Deciding when to put down a beloved elderly pet is a heartbreaking task. As HSPs, though, we bring unique strengths to the decision.
Thanks to all of you who sent along requests for articles. I look forward to writing about each of those topics in the coming weeks. Christina wrote,
I wonder if you would be willing to write about the process of knowing/deciding when to put down a beloved elderly pet, particularly when it is not clear cut.
Christina, thank you for bringing up this question about a very difficult decision—one you may have had to make since you wrote in August.
I’m a novice member of the vast society of heartbroken humans who have had to euthanize a beloved pet: growing up, our family pets all blessedly died in their sleep. As always, though, I can share my own experience, along with wisdom from my favorite cat behavior expert. I’m sure many of you reading this have seen beloved animal companions through their last days, and I sincerely hope you will add your insights and comments and comfort below.
Saying goodbye to Chairman Whiskers
This was the last living picture I took of our lovely foster cat, Chairman Whiskers. I was squeezed into the back seat of the car next to his cage, petting him through the bars and trying to enjoy these final minutes in his company. Our decision to have him euthanized that day followed a final catastrophic seizure which left him unable to use his legs.
From a medical perspective, Chairman’s condition made our decision straightforward. The shelter staff agreed that he could no longer lead any sort of dignified or functional life. They were worried that any subsequent seizures would likely leave him in agony and total debility.

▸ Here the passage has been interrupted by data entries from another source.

(** ** Compaction *)

Definition compacted (a : ShardActor) (i t : Z) (bytes : string) (l : list LogEntry) (s : ShardStore) : ShardActor :=
  set_snapshot_state bytes (set_snapshot_term t (set_snapshot_index i (set_log l (set_store (Some s) a)))).

Lemma maybe_compact_ok h n a :
  sound h → healthy h n a → reaches h n (λ h', coupled h' n (maybe_compact a)).
Proof.
  intros Hs Hh. pose proof (healthy_view _ _ _ Hs Hh) as V. pose proof Hh as (Hf & Hv & s & d & Hst & Hsd & M & D).
  unfold maybe_compact. assert (Happ : last_applied a = Z.of_nat (p_commit (peer h n))) by (rewrite (vo_applied _ _ _ Hv); apply V).
  assert (Hsame : reaches h n (λ h', coupled h' n a)) by (apply reaches_here; [done|by left]).
  rewrite Happ. destruct ((_ =? 0) || _) eqn:Hthr; [done|]. bools.
  assert (Hpos : snapshot_index a < Z.of_nat (p_commit (peer h n))).
  { pose proof (vo_timing _ _ _ Hv). unfold sat_sub in *. lia. }
  destruct (machine_snapshot (state a)) as [bytes|] eqn:Hsnap; [|done].
  rewrite (view_term_at _ _ _ _ V) by lia. rewrite Nat2Z.id. set (i := p_commit (peer h n)) in *. set (l := p_log (peer h n)) in *.
  assert (Hrem : drop (Z.to_nat (sat_sub (Z.of_nat i) (snapshot_index a))) (log a) = drop i l).
  { rewrite (vw_log _ _ _ V), drop_drop. f_equal. unfold sat_sub. pose proof (vw_index _ _ _ V). lia. }
  rewrite Hrem. set (p := mkPersisted (Z.of_nat i) (log_term l i) bytes).
  assert (Hd1 : disk_ok h n (d_with_snapshot d p (drop i l))).
  { destruct D. constructor; unfold d_index, d_index_term in *; simpl; rewrite ?Nat2Z.id; fold i l; try done; try lia.
    intros p' [= <-]. simpl. intros st Hr. pose proof (restores_same _ _ _ Hsnap Hr) as ->. apply (vo_state _ _ _ Hv). }
  assert (Hr1 : reaches h n (λ h', disk_ok h' n (d_with_snapshot d p (drop i l)))) by by apply reaches_here.
  destruct (snapshot_landed h n a s d Hs Hst Hsd D p (drop i l)) as (s' & Es & Hout); simpl; try done; try lia.
  { destruct M. rewrite <- mi_index. lia. }
  { pose proof (vw_index _ _ _ V). lia. }
  { intros _. destruct M. rewrite <- mi_log, <- mi_index. rewrite (vw_log _ _ _ V), drop_drop.
    replace (Z.to_nat (snapshot_index a) + Z.to_nat (Z.of_nat i - snapshot_index a))%nat with i by (pose proof (vw_index _ _ _ V); lia).
    done. }
  destruct (persist_snapshot _ _ _) as [a1 ok]. simpl in Es, Hout. subst a1. destruct ok; simpl.
  - apply reaches_here; [done|]. left. change (healthy h n (compacted a (Z.of_nat i) (log_term l i) bytes (drop i l) s')).
    split_and!; [done| |exists s', (d_with_snapshot d p (drop i l)); split_and!; try done].
    + by destruct Hv; constructor.
    + destruct M. constructor; unfold d_index, d_index_term in *; simpl; try done.
      rewrite mi_commit. destruct D. unfold d_index in *. simpl in *. fold i in do_commit. lia.
  - eapply failed_write; [done| |done|done]. apply (vo_outbox _ _ _ Hv).
Qed.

On an emotional level, however, my partner and I agreed: the decision was the most painful one either of us had ever made. He was here, living and breathing. Then, after we gave the final OK to the euthanasia technician, he wasn’t. Death is so final. My friends who have been through this many times have told me that it gets a bit easier over time. However, I have the impression that that is not because it hurts less. It’s because you have a better idea how much it is going to hurt, and you know you’ve gotten through it before.
Talking about death
My parents both spoke openly to me and my siblings about their wishes around dying. This was a huge blessing. (If you have not had this conversation with your beloved elders or pondered it for yourself, I highly recommend reading Atul Gawande’s book, Being Mortal. It offers a thoughtful, compassionate way to start that conversation.)

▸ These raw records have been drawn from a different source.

Lemma maybe_advance_ok e h n a :
  sound h → healthy h n a → reaches h n (λ h', coupled h' n (maybe_advance_commit e a)).
Proof.
  intros Hs Hh. assert (Hsame : reaches h n (λ h', coupled h' n a)) by (apply reaches_here; [done|by left]).
  unfold maybe_advance_commit. destruct (bool_decide (role a = Leader)) eqn:Hr; simpl; [|done]. bools.
  destruct (is_faulty a); [done|]. destruct (_ && _) eqn:Hcond; [|done]. apply andb_true_iff in Hcond as [Hgt Hterm]. bools.
  pose proof (healthy_view _ _ _ Hs Hh) as V. pose proof Hh as (Hf & Hv & s & d & Hst & Hsd & M & D).
  pose proof (vw_index _ _ _ V) as Hidx. rewrite (vw_commit _ _ _ V) in *. rewrite (view_term_at _ _ _ _ V) in * by lia.
  destruct (candidate_quorum h n a Hs Hh) as (Q & HQ & Hm); [lia|]. set (i := Z.to_nat (commit_candidate a)) in *.
  replace (commit_candidate a) with (Z.of_nat i) in * by lia. rewrite (vw_term _ _ _ V) in *.
  rewrite (vo_role _ _ _ Hv) in Hr. destruct (leader_commit_ok h n Hs Hr) as [HL _].
  destruct (si_peer _ _ (so_inv _ Hs) n) as (Ht1 & _).
  assert (Hi : (i ≤ length (p_log (peer h n)))%nat).
  { destruct (log_term_lookup _ _ _ Hterm Ht1) as (k & x & -> & Hk & _). apply lookup_lt_Some in Hk. lia. }
  set (h1 := acknowledge h n (p_term (peer h n)) i).
  assert (Hstep : spec_step mems h n h1).
  { apply (spec_ack _ _ _ n (p_log (peer h n))); [apply elem_of_mems, (vo_member _ _ _ Hv)|done|done]. }
  eapply reaches_step; [done|exact Hstep|by apply (small_same h); [|apply Hs]|]. intros S1.
  pose proof (spec_step_extends _ _ _ _ (so_inv _ Hs) Hstep) as E1.
  apply (commit_to_ok e _ h1 n a (p_term (peer h n)) i); [done| |done|simpl; lia|].
  - split_and!; [done| |exists s, d; split_and!; [done|done|done|by destruct D; constructor]].
    apply (volatile_mono h h1 n a (state a)) in Hv; [by destruct Hv; constructor|done|done|done|done|done|apply Hv].
  - exists n, (p_log (peer h n)), i, Q. split_and!; [done|done| |done|done].
    intros m Hin. destruct (Hm m Hin) as [->|(ls & j & Hl & Hj & Hle)].
    + exists i. split; [done|left].
    + eapply acked_mono; [exact E1|]. destruct (vo_leader _ _ _ Hv ls (eq_trans (vo_role _ _ _ Hv) Hr) Hl) as [Hmt _].
      destruct (Hmt m j Hj) as [? [->|(k & Hk & Hin')]]; [lia|]. exists k. split; [lia|done].
Qed.

(** ** New entries *)

Lemma disk_append_ok h h1 n d l :
  disk_ok h n d → (p_commit (peer h n) ≤ length (p_log (peer h n)))%nat →
  p_term (peer h1 n) = p_term (peer h n) → p_vote (peer h1 n) = p_vote (peer h n) → p_commit (peer h1 n) = p_commit (peer h n) →
  p_log (peer h1 n) = p_log (peer h n) ++ l → disk_ok h1 n (d_with_log d (d_log d ++ l)).
Proof.
  intros [] Hc Ht Hv Hcm Hl. assert (Hk : (Z.to_nat (d_index d) ≤ length (p_log (peer h n)))%nat) by lia.
  constructor; unfold d_index, d_index_term in *; simpl in *; rewrite ?Ht, ?Hv, ?Hcm, ?Hl; try done.
  - by rewrite do_log, drop_app_le by done.
  - rewrite do_index_term. symmetry. apply log_term_prefix; [by apply prefix_app_r|done].
  - intros p Hp. rewrite take_app_le by done. by apply do_snapshot.
Qed.

Lemma append_entry_ok e h n a cmd op :
  sound h → healthy h n a → role a = Leader → last_log_index a + 1 ≤ U64_MAX →
  let r := persist_log_append (push_entry e (last_log_index a + 1) cmd a) in
  if r.2 then reaches h n (λ h', healthy h' n r.1) else reaches h n (λ h', coupled h' n (fail_storage op r.1)).
Proof.
  intros Hs Hh Hr Hroom. pose proof (healthy_view _ _ _ Hs Hh) as V. pose proof Hh as (Hf & Hv & s & d & Hst & Hsd & M & D).
  destruct (si_commit _ _ (so_inv _ Hs) n) as [Hcl _]. rewrite (vw_last _ _ _ V) in Hroom |- *.
  set (x := mkEntry (current_term a) (Z.of_nat (length (p_log (peer h n))) + 1) (wall_ms e) cmd).
  set (a1 := push_entry _ _ _ _). assert (Elog : log a1 = log a ++ [x]) by done.
  set (h1 := lead (set_peer h n (RaftSpec.with_log (peer h n) (p_log (peer h n) ++ [x]))) (p_term (peer h n)) n (p_log (peer h n) ++ [x])).
  assert (Hstep : spec_step mems h n h1).
  { apply spec_append; [by rewrite <- (vo_role _ _ _ Hv)|apply V|done]. }
  assert (Hsm : small h1).
  { intros t c L HL. unfold h1 in HL. simpl in HL. apply lookup_insert_Some in HL as [[_ [= <- <-]]|[_ HL]].
    - rewrite length_app. simpl. lia.
    - by apply (so_small _ Hs) in HL. }
  assert (Hd1 : disk_ok h1 n (d_with_log d (d_log d ++ [x]))) by (apply (disk_append_ok h); try done; unfold h1; by member).
  assert (Hreach : reaches h n (λ h', disk_ok h' n (d_with_log d (d_log d ++ [x])))).
  { eapply reaches_step; [done|exact Hstep|done|]. intros. by apply reaches_here. }
  assert (El : log a1 = d_log d ++ [x]) by (rewrite Elog, (mi_log _ _ M); done).
  destruct (append_landed h n a1 s d Hs Hst Hsd D [x]) as (s' & Es & Hout); [done| |].
  { intros [|j]; [|by rewrite take_ge by (simpl; lia)]. rewrite take_0, app_nil_r. apply reaches_here; [done|]. by destruct d. }
  destruct (persist_log_append a1) as [a2 ok]. simpl in Es, Hout |- *. subst a2. destruct ok.
  - eapply reaches_step; [done|exact Hstep|done|]. intros S1. apply reaches_here; [done|].
    pose proof (spec_step_extends _ _ _ _ (so_inv _ Hs) Hstep) as E1.
    split_and!; [done| |exists s', (d_with_log d (log a1)); split_and!; [done|done| |by rewrite El]].
    + assert (Hv1 : volatile h1 n (set_state (state a) a)).
      { apply (volatile_mono h); [done|done|by unfold h1; member|by unfold h1; member| | |done].
        - unfold h1. member. rewrite length_app. lia.
        - unfold h1. member. rewrite take_app_le by done. apply Hv. }
      by destruct Hv1; constructor.
    + destruct M. by constructor.
  - eapply failed_write; [done| |done|done]. apply (vo_outbox _ _ _ Hv).
Qed.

You can’t have that conversation verbally with your companion animal. But you can listen in other ways and have the conversation on their behalf. In his book, Total Cat Mojo, Cat behaviorist Jackson Galaxy writes,
When is it time to say good-bye to a companion animal? This question cuts to the heart of our end of the deal when it comes to the unconditional love that animals show to us. We have the ability to show them mercy at a time when they may be asking for that mercy. We have to remember that the spirit of euthanasia is probably best defined by its literal translation from the Greek: a kind death. (p. 261.)
His best advice on timing was, “Never on their worst day.” That’s what the shelter staff said about Chairman, too. They had seen people wait too long. It was terrible for everyone— for them, for the animal, and for the owner.
This is so hard, though. It takes courage to offer your animal a kind death, because it means you are not waiting until they are suffering badly. You choose to feel the pain of letting them go even though they might have lived a few more hours or days, to save them the agony of waiting too long.
Taking care of yourself in the process
Jackson Galaxy says the hardest part is holding on to the fact that it’s not about me, or my pain, or the grief I will feel when my pet is gone: it’s about how I can serve my pet now. That pain can be an overwhelming challenge for many people. The vet tech who euthanized Chairman Whiskers thanked us for staying with him. That’s how I learned that many people don’t.
This is the good news: HSPs are uniquely suited to these moments. We’ve been aware of death all along. We think about it. We aren’t afraid of it. We are even willing to sit with the dying.
I’m sure you know your pet like no one else does, Christina. You can use your sensitive empathy and your ability to read subtle signs to decide when the time is right—as you may already have done. You can trust your senses, your guidance, and your love.
Then you need to take care of your own tender heart. A broken heart hurts so badly. As I grieved for Chairman, it helped me to remind myself that I had left all my cards on the table. I loved him fully and freely, and ending his life before he suffered too much was our final act of love. But it’s still heartbreaking. You need to have people you can turn to, who can let you grieve as much as you need to.